Georgia es uno de los 38 estados que no permiten licencias para parteras certificadas, que tienen maestrías en obstetricia. También es uno de los 13 estados que no ofrecen vías para la licencia de parteras profesionales certificadas, que completan entrenamiento y exámenes pero no tienen títulos. Los 50 estados reconocen a las parteras enfermeras.

Tamara Taitt, la tercera demandante en la demanda de Georgia, dijo que la restricción había llevado a problemas de personal en el centro de partos que dirige en Atlanta.

«Dado que no puede contratar parteras que no sean enfermeras, Taitt dijo que su grupo de solicitantes es limitado. Como resultado, dijo que a veces la práctica no puede aceptar nuevos pacientes, y a veces las parteras están tan ocupadas que no pueden acompañar a sus pacientes al hospital cuando necesitan ser trasladados.

«Si estás interesado en resolver el problema de la mortalidad materna y la mortalidad infantil, no tiene mucho sentido que no estés aprovechando todos los proveedores que puedas», dijo Taitt.

Algunos estados también han impuesto regulaciones sobre los partos en el hogar, que se han vuelto cada vez más populares en EE. UU. En Nebraska, por ejemplo, es un delito grave que las parteras enfermeras asistan a partos en el hogar.

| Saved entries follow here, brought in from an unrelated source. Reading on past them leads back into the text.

(* ===== verification/Refusals.v ===== *)
(** The refusals of the operator's actions (runtime/enabled_control/errors.py): which of them
    each action can end with, when the services behind the ports raise errors of their own and
    no refusal of the console's. *)
From S2P Require Import Prelude Errors DecimalText Models Json JsonFacts JsonPretty JsonLoad Contracts DeploymentCatalog Disk DeploymentWriter TrashMover OpenPositionCodec EntryPackageCodec PositionManagementCodec HttpClients Effects FirstFill Repository Scripted EntryReconciliation Routing EntryOrchestrator PositionManagement UncertainResolver EnabledControl Runtime FilePorts.

(** The exception is none of the refusals. *)
Definition plain (e : exn) : Prop := refusal (exn_cls e) = None.

(** * What the services raise *)

Definition raises_plain {S A} (f : S -> S * result A) : Prop :=
  forall s s' e, f s = (s', Raise e) -> plain e.

Class RepositoryErrors (R : Type) `{Repository R} := {
  own_get id : raises_plain (repo_get (R := R) id);
  own_save state : raises_plain (repo_save (R := R) state) }.

Class ServiceErrors (W : Type) `{Ports W} := {
  own_lookup q : raises_plain (port_lookup (W := W) q);
  own_send q : raises_plain (port_send (W := W) q);
  own_close c : raises_plain (port_close_position (W := W) c);
  own_snapshot : raises_plain (port_load_snapshot (W := W));
  own_set_enabled id enabled : raises_plain (port_set_enabled (W := W) id enabled);
  own_read_original id : raises_plain (port_read_original (W := W) id);
  own_move_to_trash id original : raises_plain (port_move_to_trash (W := W) id original) }.

(** * What the pure code raises *)

Lemma plain_require b c msg : refusal c = None -> raises plain (require b c msg).
Proof. intros Hc. by apply raises_require. Qed.

Lemma plain_replace_state s c pe pc : raises plain (replace_state s c pe pc).
Proof. unfold replace_state, StrategyInstanceRuntimeState_post_init. raises. Qed.

Lemma plain_duration tf : raises plain (timeframe_duration_ms tf).
Proof. unfold timeframe_duration_ms. raises. Qed.

Lemma plain_non_empty x n : raises plain (require_non_empty_string x n).
Proof. by apply raises_require. Qed.

#[export] Hint Resolve plain_replace_state plain_duration plain_non_empty : raises.

Lemma plain_freeze self st cycle ms : raises plain (freeze self st cycle ms).
Proof.
  unfold freeze, apply_first_fill, align_first_fill_to_entry_bar, entry_order_expiration_ms,
    FrozenExecutedEntryContext_post_init, replace_frozen_entry_context, replace_current_trade_cycle,
    when_some, CurrentTradeCycle_post_init.
  raises.
Qed.

Lemma plain_clear st : raises plain (clear_cycle_and_close_recovery st).
Proof. apply plain_replace_state. Qed.

Lemma plain_lookup_request r : raises plain (OpenPositionLookupRequest_post_init r).
Proof. unfold OpenPositionLookupRequest_post_init. raises. Qed.

Lemma plain_package_request r : raises plain (EntryPackageRequest_post_init r).
Proof. unfold EntryPackageRequest_post_init, require_positive_exact_decimal_text. raises. Qed.

Lemma plain_close_command c : raises plain (ClosePositionCommand_post_init c).
Proof. unfold ClosePositionCommand_post_init. raises. Qed.

Lemma plain_close_marker p : raises plain (PendingCloseRecovery_post_init p).
Proof. unfold PendingCloseRecovery_post_init. raises. Qed.

#[export] Hint Resolve plain_freeze plain_clear plain_lookup_request plain_package_request
  plain_close_command plain_close_marker : raises.
Lemma not_blank_Some v w : not_blank v = Some w <-> is_blank v = false /\ w = v.
Proof. unfold not_blank. destruct (is_blank v); naive_solver. Qed.

Definition requested (e : CommittedBarEvent) : ClosedBarRequest :=
  {| rq_instrument := cb_instrument e; rq_timeframe := cb_timeframe e;
     rq_open_time_ms := cb_open_time_ms e |}.

Lemma closed_bar_request_names_bar body e :
  validate_ClosedBarRequest body = Some (requested e) <-> names_bar body e.
Proof.
  unfold validate_ClosedBarRequest, names_bar. rewrite bind_Some.
  setoid_rewrite model_fields_Some. split.
  - intros (fields & -> & Hv). exists fields. apply bind_Some in Hv as (i & Hi & Hv).
    apply bind_Some in Hv as (t & Ht & Hv). apply bind_Some in Hv as (z & Hz & Hv).
    apply bind_Some in Hi as (i' & (j & Hij & ->%strict_str_iff)%field_Some & [Hib ->]%not_blank_Some).
    apply bind_Some in Ht as (t' & (j & Htj & ->%strict_str_iff)%field_Some & [Htb ->]%not_blank_Some).
    apply field_Some in Hz as (j & Hzj & ->%strict_int_iff).
    destruct (0 <=? z) eqn:Hle; [|done]. apply Z.leb_le in Hle. injection Hv as -> -> ->. done.
  - intros (fields & -> & Hi & Ht & Hz & Hib & Htb & Hle). exists fields. split; [done|].
    repeat (apply bind_Some; eexists; split;
      [first [apply bind_Some; eexists; split;
                [apply field_Some; eexists; split; [eassumption|by apply strict_str_iff]
                |apply not_blank_Some; split; [eassumption|reflexivity]]
             |apply field_Some; eexists; split; [eassumption|by apply strict_int_iff]]|]).
    cbv beta. by rewrite (proj2 (Z.leb_le _ _) Hle).
Qed.

Lemma committed_bar_of_names body e : names_bar body e -> CommittedBarEvent_post_init e = Ok e.
Proof.
  intros (fields & _ & _ & _ & _ & Hi & Ht & Hle). unfold CommittedBarEvent_post_init.
  rewrite Hi, Ht, (proj2 (Z.leb_le _ _) Hle). done.
Qed.
End validation.

(** * The closed-bar webhook over the bounded intake *)

Section closed_bar.
Context {R W0 : Type} `{PydanticLaws}.
Notation intake_boundary := (Boundary.boundary CommittedBarEvent).

(** [CommittedBarIntakeBoundary.put_nowait] as an effect on a world that holds the intake. *)
Definition put_in_intake (event : CommittedBarEvent) (w : intake_boundary * W0) :
    (intake_boundary * W0) * result () :=
  let '(b, r) := Boundary.put_nowait event w.1 in ((b, w.2), r).

(** What a notification is answered, and the intake afterwards. *)
Definition closed_bar_outcome (ready : bool) (body : option json) (b : intake_boundary)
    (a : answer) (b' : intake_boundary) : Prop :=
  (a = respond 200 AcceptedResponse /\ ready = true /\ Boundary._accepting b = true /\
   Z.of_nat (length (Boundary._queue b)) < Boundary.capacity b /\
   exists e, names_bar body e /\
     b' = {| Boundary.capacity := Boundary.capacity b; Boundary._queue := Boundary._queue b ++ [e];
             Boundary.unfinished_tasks := Boundary.unfinished_tasks b + 1;
             Boundary._accepting := true |}) \/
  (a = rejected /\ b' = b /\ forall e, ~ names_bar body e) \/
  (a = not_ready /\ b' = b /\ (exists e, names_bar body e) /\
   (ready = false \/ Boundary._accepting b = false \/
    Boundary.capacity b <= Z.of_nat (length (Boundary._queue b)))).

(** C28. A closed-bar notification is answered 200 exactly when the
    body names a bar (a non-blank instrument and timeframe and a non-negative time, whatever
    other fields it has), the application is ready, and the intake is open and has room; the
    bar is then queued last, once. An invalid body is answered 400, and a bar that cannot be
    queued now 503 [not_ready]; neither changes the intake. The handler never raises, and the
    answer 500 does not occur. *)
Theorem closed_bar_accepts_exactly (app : http_app R (intake_boundary * W0)) body r b w t :
  ap_committed_bar_intake app = Some (fun event => on_world (put_in_intake event)) ->
  exists a b', create_http_app app (PostClosedBar body) (Sys r (b, w) t) = (Sys r (b', w) t, Ok a) /\
    closed_bar_outcome (ap_ready app) body b a b'.
Proof.
  intros Happ. simpl. unfold closed_bar_outcome.
  destruct (validate_ClosedBarRequest body) as [request|] eqn:Hv; simpl.
  2: { exists rejected, b. split; [done|]. right; left. split_and!; [done..|].
       intros e He%closed_bar_request_names_bar. by rewrite He in Hv. }
  set (e := {| cb_instrument := rq_instrument request; cb_timeframe := rq_timeframe request;
               cb_open_time_ms := rq_open_time_ms request |}).
  assert (names_bar body e) as He.
  { apply closed_bar_request_names_bar. rewrite Hv. by destruct request. }
  unfold closed_bar_webhook, when_ready. rewrite Happ.
  destruct (ap_ready app) eqn:Hready.
  2: { exists not_ready, b. split; [done|]. right; right. split_and!; [done..|by exists e|by left]. }
  rewrite answering_with_run. fold e. rewrite (committed_bar_of_names _ _ He).
  run_program. unfold put_in_intake. cbn [sys_repo sys_world sys_trace fst snd].
  unfold Boundary.put_nowait. destruct (Boundary._accepting b) eqn:Hacc; simpl.
  2: { exists not_ready, b. split; [done|]. right; right. split_and!; [done..|by exists e|by right; left]. }
  destruct (Boundary.capacity b <=? Z.of_nat (length (Boundary._queue b))) eqn:Hcap.
  - exists not_ready, b. split; [done|]. right; right. split_and!; [done..|by exists e|].
    right; right. by apply Z.leb_le.
  - exists (respond 200 AcceptedResponse). eexists. split; [reflexivity|]. left.
    apply Z.leb_gt in Hcap. split_and!; [done..|]. by exists e.
Qed.
End closed_bar.

(** * The production application *)

Section production.
Context {R W : Type} `{Repository R} `{Ports W} `{PydanticLaws}.
Context (rt : runtime) (build_feature_plan : string -> dict json -> W -> W * result (dict json)).
Context (put_nowait : CommittedBarEvent -> W -> W * result ()).
Implicit Types s : sys R W.

Notation production := (production_app rt build_feature_plan put_nowait).

(** The request that asks for an operation; bars and recovery attempts are not requested
    over HTTP. *)
Definition request_of (op : operation) : option http_call :=
  match op with
  | ApplyFirstFillEvent event =>
      Some (PutFirstFill (fe_strategy_instance_id event) (fe_trade_cycle_id event)
        (Some (JObj [("first_fill_at_ms", JInt (fe_first_fill_at_ms event))])))
  | SetEnabled id enabled => Some (PutEnabled id (Some (JObj [("enabled", JBool enabled)])))
  | Delete id => Some (DeleteStrategyInstance id)
  | OperatorClose id => Some (PostClosePosition id)
  | OperatorCancel id => Some (PostCancelEntryOrders id)
  | ProcessBar _ | AttemptRecovery _ => None
  end.

(** A first-fill event passes its constructor. *)
Definition constructible (op : operation) : Prop :=
  match op with
  | ApplyFirstFillEvent event => AbiFirstFillExecutionEvent_post_init event = Ok event
  | _ => True
  end.

(** What the operation of a request returns. *)
Inductive use_case_result :=
| FirstFillRecorded (state : StrategyInstanceRuntimeState)
| EnabledChanged (result : EnabledChangeResult)
| InstanceDeleted (result : DeleteResult)
| PositionClosed (result : ClosePositionResult)
| EntryOrdersCancelled (result : CancelEntryOrdersResult).
Lemma insert_some w h tw th f d u s node s' :
  insert w h tw th f d u s = (Some node, s') ->
  fst node = nextPtr_ s /\
  TextureInfo.width (snd node) = w /\ TextureInfo.height (snd node) = h /\
  textureInfos_ s' = textureInfos_ s ++ [node] /\
  nextPtr_ s' = S (nextPtr_ s) /\
  (freeSlot s w h = Some (offsetOf (snd node)) /\
   cursor s' = cursor s /\
   atlasBackend_ s' = atlasBackend_ s ++ [UploadTexture (fst node) (snd node) d f]
   \/
   exists s1,
     freeSlot s w h = None /\ ~ oversized w h /\
     getOffsetAndAdvance w h s = (Some (offsetOf (snd node)), s1) /\
     cursor s' = cursor s1 /\
     discarded_ s' = discarded_ s /\
     atlasBackend_ s' =
       atlasBackend_ s1 ++ [UploadTexture (fst node) (snd node) d f]).
Proof.
  destruct (freeSlot s w h) as [back|] eqn:Hslot.
  - destruct (insert_hit w h tw th f d u s back Hslot)
      as (n & s1 & -> & Hoff & Hw & Hh & Hp & Hc & Hti & Hnp & Hlog & _).
    intros [= <- <-]. rewrite Hoff. auto 10.
  - rewrite (insert_miss _ _ _ _ _ _ _ _ Hslot).
    unfold TextureAtlasAllocator.insertFresh.
    destruct (_ || _) eqn:Hbig; [discriminate|].
    assert (~ oversized w h) by (rewrite <- oversized_test; congruence).
    destruct (getOffsetAndAdvance w h s) as [[o|] s1] eqn:Hadv; simpl;
      [|discriminate].
    intros [= <- <-]. simpl.
    destruct (advance_frame _ _ _ _ _ Hadv) as (Hd & Hti & Hnp & _).
    rewrite Hti, Hnp. repeat split; auto.
    right. exists s1. destruct o; simpl. auto 10.
Qed.

(** *** [release] *)

Lemma release_dead p s : findNode p s = None -> release p s = s.
Proof. unfold TextureAtlasAllocator.release. intros ->. reflexivity. Qed.

Lemma release_live p s ti :
  findNode p s = Some ti ->
  cursor (release p s) = cursor s /\
  atlasBackend_ (release p s) = atlasBackend_ s /\
  nextPtr_ (release p s) = nextPtr_ s /\
  textureInfos_ (release p s) =
    TextureAtlasAllocator.eraseNode p (textureInfos_ s) /\
  discarded_ (release p s) =
    <[(TextureInfo.width ti, TextureInfo.height ti) :=
        default [] (discarded_ s !! (TextureInfo.width ti, TextureInfo.height ti))
        ++ [offsetOf ti]]> (discarded_ s).
Proof.
  unfold TextureAtlasAllocator.release. intros ->. simpl. auto.
Qed.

Una madre embarazada demandó al estado en enero para impugnar la ley; el caso se resolvió el mes pasado, con el estado creando una exención religiosa a la prohibición.

Taitt y sus compañeras demandantes argumentan en su demanda que las regulaciones de Georgia limitan las opciones de las mujeres embarazadas para sus partos.

«El estado necesita escuchar a sus propios ciudadanos que dicen: ‘Exigimos acceso a la atención de partería. Queremos tener nuestros partos en casa. Queremos dar a luz en centros de parto'», dijo Amani, quien anteriormente tenía una casa en Georgia.

Se mudó a Florida hace más de una década y había planeado mudar a su familia de regreso a Georgia eventualmente. Pero nunca lo hizo debido a las restricciones de Georgia sobre las parteras.

Años atrás, Amani dijo que ella y su familia evacuaron temporalmente Florida debido al huracán Irma y se quedaron brevemente en Georgia. Una de sus pacientes huyó allí, también, entonces llamó a Amani después de que experimentó contracciones. Amani se vio obligada a decirle a la mujer que no podía supervisar el parto si sucedía en Georgia.

«Recuerdo que estaba tan sorprendida y consternada», dijo Amani. «Su proveedor de atención de confianza está en la calle de abajo pero no puede asistirla legalmente.»